BEGIN

(** [Policy::evaluate], with the conversion of the literal to the type the
    caller asks for. *)
Definition evaluate {T} (dest : Literal FlatLiteral -> option T) (fuel : nat) (p : DPPolicy) (function : string)
    (args : list DPExpr) (meta : IngressEgress) : Comp Net (T * option Meta) := fun net =>
  let prog := pol_program p in
  let '(r, w) :=
    @Eval.evaluate _ _ _ _ _ _ (Env.DP_Interp regex_to_string network) (code prog) fuel (Expr.call function args)
      (mkWorld (externals prog) meta net []) in
  (e ← r;
   match e with
   | LitExpr lit =>
     match dest lit with
     | Some t => Val (t, Env.egress w)
     | None => Fail (error_new "literal has wrong type")
     end
   | _ => Fail (error_new "did not evaluate to a literal")
   end, w_net w).

Definition dest_unit (l : Literal FlatLiteral) : option unit := if Literal.is_unit l then Some tt else None.

Inductive HttpFn := Request | Response.
Definition http_function (f : HttpFn) : string :=
  match f with Request => ALLOW_REST_REQUEST | Response => ALLOW_REST_RESPONSE end.

(** [Handler<EvalHttpFn>]: the answer, with the encrypted metadata. *)
Definition eval_http_fn (fuel : nat) (a : PolicyActor) (f : HttpFn) (args : list DPExpr) (xarmour : option string)
    : Comp Net (bool * option string) :=
  ingress ← lift (match xarmour with Some x => Crypt.decrypt_meta x | None => Val None end);
  r ← evaluate Literal.dest_bool fuel (http_policy (a_http a)) (http_function f) args
        (IngressEgress.new ingress (a_label a));
  encrypted ← lift (Crypt.encrypt_meta r.2);
  mret (r.1, encrypted).
Lemma disconnect_effect id w :
  BTreeMap.wf (h_instances (hw_host w)) -> host_effect (MDisconnect id) w (DataHost.disconnect id w).2.
Proof.
  intros Hwf. assert (forall w', h_instances (hw_host w') = BTreeMap.remove id (h_instances (hw_host w)) ->
    h_count (hw_host w') = h_count (hw_host w) -> hw_notified w' = hw_notified w -> hw_later w' = hw_later w ->
    host_effect (MDisconnect id) w w') as Hr.
  { intros w' Hi Hn Hq Hl. unfold host_effect. rewrite Hi, Hn. split_and!; [by apply BTreeMap.wf_remove| |done|by apply no_messages].
    intros i. simpl. unfold inst_view. destruct (Z.eqb_spec id i) as [->|Hne].
    - by rewrite BTreeMap.get_remove_eq.
    - by rewrite BTreeMap.get_remove_ne. }
  unfold DataHost.disconnect. destruct (BTreeMap.get _ id) as [i|] eqn:Ei.
  - destruct (in_meta i) as [meta|]; [|by apply Hr]. destruct (BTreeSet.contains _ _); [|by apply Hr].
    unfold DataHost.on_outside. destruct (child_wait _ _) as [ok e]. destruct (ok && _); [|by apply Hr].
    match goal with |- context [DataHost.control_plane ?u ?m ?p ?v ?w] =>
      pose proof (control_plane_host u m p v w) as Hc; destruct (DataHost.control_plane u m p v w) as [r w2] end.
    destruct Hc as (Hh & _ & Hq & Hl & _). apply Hr; simpl in *; [by rewrite Hh|by rewrite Hh|done|done].
  - unfold host_effect. simpl. split_and!; [done| |done|by apply no_messages].
    intros i. destruct (Z.eqb_spec id i) as [->|]; [|done]. unfold inst_view. by rewrite Ei.
Qed.

Lemma cp_onboard_proxy_effect id m w :
  BTreeMap.wf (h_instances (hw_host w)) -> host_effect (MCPOnboardProxy id m) w (DataHost.cp_onboard_proxy id m w).2.
Proof.
  intros Hwf. unfold DataHost.cp_onboard_proxy.
  assert (host_effect (MCPOnboardProxy id m) w w) as Hsame by (apply same_instances; try done; by apply no_messages).
  destruct (negb _); [done|]. destruct (BTreeMap.get _ id) as [i|]; [|done]. destruct (in_meta i) as [meta|]; [|done].
  match goal with |- context [DataHost.control_plane_deserialize body_service_id ?u ?m ?p ?v w] =>
    pose proof (control_plane_deserialize_host body_service_id u m p v w) as Hc;
    destruct (DataHost.control_plane_deserialize body_service_id u m p v w) as [r w2] end.
  match goal with |- context [DataHost.control_plane_deserialize body_policy ?u ?m ?p ?v w2] =>
    pose proof (control_plane_deserialize_host body_policy u m p v w2) as Hc2;
    destruct (DataHost.control_plane_deserialize body_policy u m p v w2) as [r2 w3] end.
  simpl in *. destruct Hc as (Hh & _ & Hq & Hl & _), Hc2 as (Hh2 & _ & Hq2 & Hl2 & _).
  destruct r2 as [[policy ls]|]; simpl; apply same_instances; try done; simpl; try congruence.
  - eapply (one_notified _ w (DataHost.notify _ w3)); simpl; [by rewrite Hq2, Hq|congruence|by repeat constructor].
  - apply no_messages; congruence.
Qed.
Lemma counted_sent c x y b : in_range c ->
  TcpData.update (TcpData.add_sent (length b)) (counted c x y) = Val (counted c (x ++ b) y) \/
  (TcpData.update (TcpData.add_sent (length b)) (counted c x y) = Panic /\ overflow_checks = true /\
   exists c0, c = Some c0 /\ (2 ^ 64 <= sent c0 + Z.of_nat (length (x ++ b)))%Z).
Proof.
  destruct c as [c|]; [|by left]. intros [Hs _]. unfold TcpData.add_sent. simpl.
  pose proof (Z.mod_le (sent c + Z.of_nat (length x)) (2 ^ 64) ltac:(lia) ltac:(lia)).
  pose proof (Z.mod_pos_bound (sent c + Z.of_nat (length x)) (2 ^ 64) ltac:(lia)).
  rewrite length_app, Nat2Z.inj_add, Z.add_assoc.
  destruct (arith_usize_cases ((sent c + Z.of_nat (length x)) mod 2 ^ 64 + Z.of_nat (length b)))
    as [->|(-> & Hp & Hl)]; [lia| |].
  - left. rewrite Zplus_mod_idemp_l. reflexivity.
  - right. split_and!; [done..|]. exists c. split; [done|lia].
Qed.
Lemma counted_received c x y b : in_range c ->
  TcpData.update (TcpData.add_received (length b)) (counted c x y) = Val (counted c x (y ++ b)) \/
  (TcpData.update (TcpData.add_received (length b)) (counted c x y) = Panic /\ overflow_checks = true /\
   exists c0, c = Some c0 /\ (2 ^ 64 <= received c0 + Z.of_nat (length (y ++ b)))%Z).
Proof.
  destruct c as [c|]; [|by left]. intros [_ Hs]. unfold TcpData.add_received. simpl.
  pose proof (Z.mod_le (received c + Z.of_nat (length y)) (2 ^ 64) ltac:(lia) ltac:(lia)).
  pose proof (Z.mod_pos_bound (received c + Z.of_nat (length y)) (2 ^ 64) ltac:(lia)).
  rewrite length_app, Nat2Z.inj_add, Z.add_assoc.
  destruct (arith_usize_cases ((received c + Z.of_nat (length y)) mod 2 ^ 64 + Z.of_nat (length b)))
    as [->|(-> & Hp & Hl)]; [lia| |].
  - left. rewrite Zplus_mod_idemp_l. reflexivity.
  - right. split_and!; [done..|]. exists c. split; [done|lia].
Qed.

(** An open relay has relayed all. *)
Definition running (c : option ConnectionStats) (es : list TcpEvent) (d : TcpData) : Prop :=
  td_open d = true /\ td_counter d = recent es /\ relayed c es d.

Lemma step_running c es d e : in_range c -> running c es d ->
  (exists d', TcpData.step d e = Val d' /\ running c (es ++ [e]) d' /\ ~ ends es e) \/
  (exists d', TcpData.step d e = Val d' /\ ends es e /\ td_open d' = false /\ relayed c es d') \/
  (TcpData.step d e = Panic /\ ~ ends es e /\ uncountable c (es ++ [e])).
Proof.
  intros Hr (Ho & Hn & Hs & Hc & Hst). unfold TcpData.step, uncountable. rewrite Ho.
  unfold running, relayed. rewrite from_client_snoc, from_server_snoc. unfold recent at 1. rewrite foldl_snoc.
  fold (recent es). destruct e as [[b|]|[b|]| | |]; simpl; rewrite ?app_nil_r.
  1,2: unfold TcpData.client_read; destruct (Z.ltb_spec MAX_SPEED (td_counter d));
    [right; left; eexists; split; [done|]; split_and!; first [done|simpl; lia]|].
  3,4: unfold TcpData.server_read; destruct (Z.ltb_spec MAX_SPEED (td_counter d));
    [right; left; eexists; split; [done|]; split_and!; first [done|simpl; lia]|].
  - rewrite Hst. destruct (counted_sent c (from_client es) (from_server es) b Hr) as [->|(-> & Hp & c0 & -> & Hl)]; [left|right; right].
    + eexists. split; [done|]. simpl. rewrite Hs, Hn. split_and!; [done..|lia].
    + split_and!; [done|lia|done|]. exists c0. split; [done|by left].
  - left. eexists. split; [done|]. split_and!; [done..|lia].
  - rewrite Hst. destruct (counted_received c (from_client es) (from_server es) b Hr) as [->|(-> & Hp & c0 & -> & Hl)]; [left|right; right].
    + eexists. split; [done|]. simpl. rewrite Hc, Hn. split_and!; [done..|lia].
    + split_and!; [done|lia|done|]. exists c0. split; [done|by right].
  - left. eexists. split; [done|]. split_and!; [done..|lia].
  - right. left. eexists. by split_and!.
  - right. left. eexists. by split_and!.
  - left. eexists. split; [done|]. split_and!; [done..|tauto].
Qed.
(** The requests to update the ingress and the egress policy of the service,
    or why it is refused. *)
Definition helper_on_board (request : OnboardServiceRequest)
    : Comp Rest (result (Label * PolicyUpdateRequest * PolicyUpdateRequest) Error) :=
  ob_policy ← on_rest_db get_onboarding_policy;
  r ← caught (on_cp (evaluate_onboarding regex_to_string network fuel ob_policy
                       (LitExpr (FlatLit (LOnboardingData (onboarding_data request))))));
  match r with
  | Ok (ObOk id (ingress, egress)) =>
    match ID.find_label id service_id_pattern with
    | Some service_id =>
      mret (Ok (service_id, mkPolicyUpdate service_id (pol ingress) [], mkPolicyUpdate service_id (pol egress) []))
    | None => fail (error_new "Extracting service_id from id labels")
    end
  | Ok (ObErr e _ _) => mret (Err (error_new e))
  | Err e => mret (Err e)
  end.

Definition save_policy (request : PolicyUpdateRequest) : Comp Db Response :=
  d ← converted (PolicyUpdateRequest.to_bson request);
  match d with
  | BDocument _ as document => _ ← replace_policy (pu_label request) document; mret OkFinish
  | _ => mret (InternalError (error_new "error inserting policy"))
  end.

END

Above are the entries. Copy exactly the part that opens with the line containing "(t, Env.egress w)" and closes with the line containing "Definition http_function (f", and no more.

     | Some t => Val (t, Env.egress w)
     | None => Fail (error_new "literal has wrong type")
     end
   | _ => Fail (error_new "did not evaluate to a literal")
   end, w_net w).

Definition dest_unit (l : Literal FlatLiteral) : option unit := if Literal.is_unit l then Some tt else None.

Inductive HttpFn := Request | Response.
Definition http_function (f : HttpFn) : string :=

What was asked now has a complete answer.